The images, though, are stunning. Meola’s decades-long fascination with midwestern superstorms culminated with a photo book, Fierce Beauty: Storms of the Great Plains, published in November. It showcases 105 photographs that Meola took between 1977 and 2019, from the Rio Grande in Texas to quiet country roads in South Dakota.
Meola rose to fame taking portraits of Bruce Springsteen in the seventies (he shot the album cover of Born to Run, among other iconic images). And he took his first storm picture while on a road trip with the Boss in 1977. As the two traversed Nevada one evening, the blue skies suddenly darkened and lightning lit up the world in front of them. Meola snapped a photo; Springsteen took it as inspiration for his hit song “The Promised Land.”
In 2011, Meola witnessed a storm destroy the town of Joplin, Missouri, and decided to dedicate a full project to the wild weather and midwestern landscape he’d fallen in love with years ago. “If you put the storms aside, which are very seasonal, the Great Plains are extraordinarily beautiful,” he says. “There’s something serene about the flatness and openness.”
Over a period of an hour, Meola captured six photos of lightning striking over a field in Stamford, Nebraska. He overlaid those shots to create a time-lapse effect in a single image.
When Meola first spotted this tornado on the right side of a field in Abilene, Kansas, he knew there was a good chance it would eventually line up perfectly with the road—but, being a tornado, it was moving quickly. He would only have one chance to get the perfect shot. “This was one of those things where you check both your cameras to make sure you know beyond any possible doubt that all the settings are right,” he says.

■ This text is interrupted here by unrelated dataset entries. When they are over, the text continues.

Lemma store_good off f3 rs2 r : around f3 off -> dest rs2 r ->
  exists w, s_type off rs2 "sp" f3 = Ok w /\ 0 <= w < 2 ^ 32 /\ good w.
Proof.
  intros (Hf3 & Hal & Hlo & Hhi) (Hr & Hr1 & Hr2 & _). pose proof (Z.pow_pos_nonneg 2 (f3 mod 4) ltac:(lia) ltac:(dlia)) as Hp.
  assert (Hok : exists w, s_type off rs2 "sp" f3 = Ok w).
  { unfold s_type. rewrite fits_signed by lia. rewrite Hr, sp_reg. eexists. reflexivity. }
  destruct Hok as [w Hw]. destruct (s_decodes off rs2 "sp" f3 w) as (Hw32 & Ho & Hi & _ & Hs & Hf); [cbn [fields_fit]; lia|done|].
  exists w. rewrite sp_reg in Hs. apply Ok_inj in Hs. split; [done|]. split; [done|]. split; [split; [done|]; split|by left].
  - unfold access_ok, access. rewrite Ho, Hi, <- Hs, Hf, i32_u32 by lia. change (0x23 =? 0x03) with false.
    change (0x23 =? 0x23) with true. cbv iota. auto.
  - unfold branch_ok. rewrite Ho. discriminate.
Qed.

Lemma csr_good i csr : 0 <= i < 32 -> i <> 2 -> i <> 30 -> 0 <= csr < 2 ^ 12 ->
  0 <= csr_read i csr < 2 ^ 32 /\ good (csr_read i csr).
Proof.
  intros Hi H2 H30 Hc. unfold csr_read.
  replace (lor_all _) with (lor_all [Z.shiftl csr 20; Z.shiftl 0 15; Z.shiftl 2 12; Z.shiftl i 7; 0x73])
    by (unfold lor_all; cbn [fold_left]; by rewrite Z.shiftl_0_l, Z.lor_0_r).
  rewrite i_word by lia. set (w := _ + 0x73). assert (Hw : 0 <= w < 2 ^ 32) by (unfold w; lia).
  destruct (field_arith w) as (Hd & _ & _ & _ & _ & Ho). split; [done|].
  assert (Ho' : Z.land w 0x7F = 0x73) by (rewrite Ho; unfold w; dlia).
  assert (Hd' : Field.rd w = i) by (rewrite Hd; unfold w; dlia).
  apply good_opcode; rewrite ?Ho', ?Hd'; done.
Qed.

(** ** Blocks that only emit words *)
Section Blocks.
Context {G : Type} `{Random G}.

Lemma emits_among {A} (R : A -> Prop) P (l : list A) (f : A -> rasm (G := G) unit) n :
  l <> [] -> Forall R l -> (forall x, R x -> emits P n (f x)) -> emits P n (rasm_bind A unit f (choice l)).
Proof. intros Hl HR Hf. apply (emits_choice P); [done|]. intros x Hx. apply Hf. by eapply Forall_forall in HR. Qed.

(** Steps of code that draws. *)
Ltac draws :=
  repeat match goal with
  | |- emits _ _ (_ ≫= _) => first
      [apply (emits_reg good); intros ?name ?r ?Hname |apply (emits_chance good); intros ?c
      |apply (emits_range good); [lia|intros ?k ?Hk]|apply (emits_bits good); [lia|intros ?v ?Hv]]
  end.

This photo shows the underside of a shelf cloud (a low-hanging, wedge-shaped formation) in Meade, Kansas. Meola says it’s challenging to capture an entire shelf cloud in one shot; they’re usually so large that they spill out of the frame. This was one of the most spectacular examples he’d ever seen, because it also included what meteorologists call a whale’s mouth structure—the cloud appears to open up and envelope the world around it. Meola shot the image while battling against strong winds. It was a stroke of luck to remain standing and capture the massive cloud.

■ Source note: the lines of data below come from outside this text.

(* ===== verification/Release.v ===== *)
(** * A release and the board it was tested on

    scripts/release_check.py: the annotated tag's message, which ties a [make dist] tree to the
    bitstream that was tested (Dist.v makes and checks the tree). A message is taken apart,
    checked against the tree and published as release notes. *)
From S2P Require Import Prelude Image Text PyFloat Str Serial Sha256.
#[local] Open Scope Z_scope.

(** ** The tree *)

(** What make_dist.py writes to MANIFEST.json. *)
Record bitstream := mkBitstream { file : text; pnr_seed : Z; sta_slack_ns : float; sta_target_mhz : float; sta_closure : bool }.
Record manifest := mkManifest {
  git_sha : text; git_describe : text; dirty : bool; m_bitstream : bitstream; stage1_version : Z; stage2_version : Z; pins : list (text * text)
}.
(** A distribution: MANIFEST.json's value, SHA256SUMS' text, and the files by their paths
    (MANIFEST.json's own bytes among them, SHA256SUMS not). *)
Record dist := mkDist { d_manifest : manifest; d_sums : text; d_files : gmap text bytes }.

(** The lines of a text file, without their newlines. *)
Fixpoint file_lines (t : text) : list text :=
  match t with
  | [] => []
  | c :: t =>
      if c =? 10 then [] :: file_lines t
      else match file_lines t with l :: ls => (c :: l) :: ls | [] => [[c]] end
  end.

(** [open(os.path.join(dist, rel), "rb").read()]. *)
Definition read_file (d : dist) (rel : text) : res bytes :=
  match d_files d !! rel with Some l => Ok l | None => Raise FileNotFoundError end.
(** [digest, rel = line.split("  ", 1)]. *)
Definition sums_line (line : text) : res (text * text) :=
  match partition (txt "  ") line with Some dr => Ok dr | None => Raise (ValueError "not enough values to unpack") end.
Definition blank (line : text) : bool := bool_decide (py_strip line = []).

(** [check_sums]. *)
Fixpoint check_sums_lines (d : dist) (lines : list text) : res unit :=
  match lines with
  | [] => Ok tt
  | line :: lines =>
      if blank line then check_sums_lines d lines
      else
        '(digest, rel) ← sums_line line;
        data ← read_file d rel;
        if bool_decide (hexdigest data = digest) then check_sums_lines d lines
        else Raise (Mismatch (rel ++ txt " doesn't match SHA256SUMS"))
  end.
Definition check_sums (d : dist) : res unit := check_sums_lines d (file_lines (d_sums d)).

(** ** Fields *)

Definition FILL : text := txt "<fill in>".
Definition NOTES_FILL : text := txt "<fill in: release notes (Markdown)>".
Definition FIELDS : list (text * option text) :=
  [(txt "commit", Some (txt "git_sha")); (txt "pack.fs sha256", Some (txt "pack_sha256")); (txt "pnr seed", Some (txt "seed"));
   (txt "first stage version", Some (txt "stage1_version")); (txt "second stage version", Some (txt "stage2_version"));
   (txt "test-hw", None); (txt "hw-smoke", None); (txt "test-hw-upgrade", None); (txt "compatibility", None)].

(** [str(n)]. *)
Definition int_text (n : Z) : text := if n <? 0 then txt "-" ++ dec (- n) else dec n.

(** How the seed is given. *)
Definition seed_text (b : bitstream) : text :=
  int_text (pnr_seed b) ++ txt " (STA slack " ++ fixed_text true 3 (sta_slack_ns b) ++ txt " ns at " ++ float_str (sta_target_mhz b) ++ txt " MHz)".
Definition load_dist (d : dist) : res (manifest * list (text * text)) :=
  let m := d_manifest d in
  _ ← check_sums d;
  let b := m_bitstream m in
  pack ← read_file d (file b);
  Ok (m, [(txt "git_sha", git_sha m); (txt "pack_sha256", hexdigest pack);
    (txt "seed", seed_text b);
    (txt "stage1_version", int_text (stage1_version m)); (txt "stage2_version", int_text (stage2_version m))]).

Definition get_fact (facts : list (text * text)) (src : text) : res text :=
  match dict_get src facts with Some v => Ok v | None => Raise KeyError end.
Fixpoint field_lines (facts : list (text * text)) (fields : list (text * option text)) : res (list text) :=
  match fields with
  | [] => Ok []
  | (key, src) :: fields =>
      v ← match src with Some src => get_fact facts src | None => Ok FILL end;
      rest ← field_lines facts fields;
      Ok ((key ++ txt ": " ++ v) :: rest)
  end.
Definition template (d : dist) (version : text) : res text :=
  '(_, facts) ← load_dist d;
  lines ← field_lines facts FIELDS;
  Ok (join [10] ([version; []] ++ lines ++ [[]; NOTES_FILL]) ++ [10]).

(** ** A message *)

(** [SIGNATURE.match(line.strip())]: "-----BEGIN [A-Z ]*SIGNATURE-----". *)
Definition is_signature (line : text) : bool :=
  let line := py_strip line in
  let head := txt "-----BEGIN " in
  let tail := txt "SIGNATURE-----" in
  let n := (length line - length tail)%nat in
  startswith head line && (length head + length tail <=? length line)%nat && bool_decide (drop n line = tail)
    && forallb (fun c => ((65 <=? c) && (c <=? 90)) || (c =? 32)) (drop (length head) (take n line)).
Fixpoint cut_signature (lines : list text) : list text :=
  match lines with
  | [] => []
  | l :: ls => if is_signature l then [] else l :: cut_signature ls
  end.
(** A paragraph past blank lines, and what is after it. *)
Fixpoint skip_blank (lines : list text) : list text :=
  match lines with
  | l :: ls => if blank l then skip_blank ls else lines
  | [] => []
  end.
Fixpoint para (lines : list text) : list text * list text :=
  match lines with
  | l :: ls => if blank l then ([], lines) else let '(p, r) := para ls in (l :: p, r)
  | [] => ([], [])
  end.
Definition paragraph (lines : list text) : list text * list text := para (skip_blank lines).
(** [t.strip("\n")]. *)
Fixpoint lstrip_nl (t : text) : text := match t with c :: k => if c =? 10 then lstrip_nl k else t | [] => [] end.
Definition strip_nl (t : text) : text := rev (lstrip_nl (rev (lstrip_nl t))).
Definition split (message : text) : list text * list text * text :=
  let lines := cut_signature (splitlines message) in
  let '(p1, r1) := paragraph lines in
  let '(p2, r2) := paragraph r1 in
  (p1, p2, strip_nl (join [10] r2)).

Meola included the quiet field in the foreground of this photo to contrast with the turbulent sky, where a dust storm was colliding with a powerful thunderstorm in Aurora, Nebraska, causing an updraft in the base of the clouds. An updraft is caused early during a storm by air currents, as warm air rises to a level where condensation begins and precipitation develops.
The Great Plains extend into northern Mexico, but Meola doesn’t like to cross the border because it takes too much time. He was able to capture this image of mammatus clouds during a sunset over the Chinati Mountains on the U.S. side of the Rio Grande while a storm was dissipating. Mammatus clouds generally hang from the base of cumulonimbus clouds. The word, derived from mamma in Latin, means “udder” or “breast.”
Meola called this supercell storm in Circle, Montana, a “close encounter of the third kind.” He says everyone who witnessed it grew quiet as they took in its strangeness and enormity. Supercell storms are characterized by a rotating updraft of moisture, which usually causes tornadoes.
This rainbow in Keota, Colorado, was caused by a hailstorm, which fascinated Meola. The wind also blew the hail in such a way that it created an image akin to a sail in the clouds. This photograph was one of Meola’s favorites of the project.
This tornado formed at night and was dangerous for Meola to photograph because it was virtually invisible. Already tired after a day of shooting, Meola simply set up his camera on State Road 20 in Buffalo, South Dakota, and started clicking away. He had no idea that the result would become an epic grand finale for his book. “It was the most unusual thing I’ve ever photographed,” he says.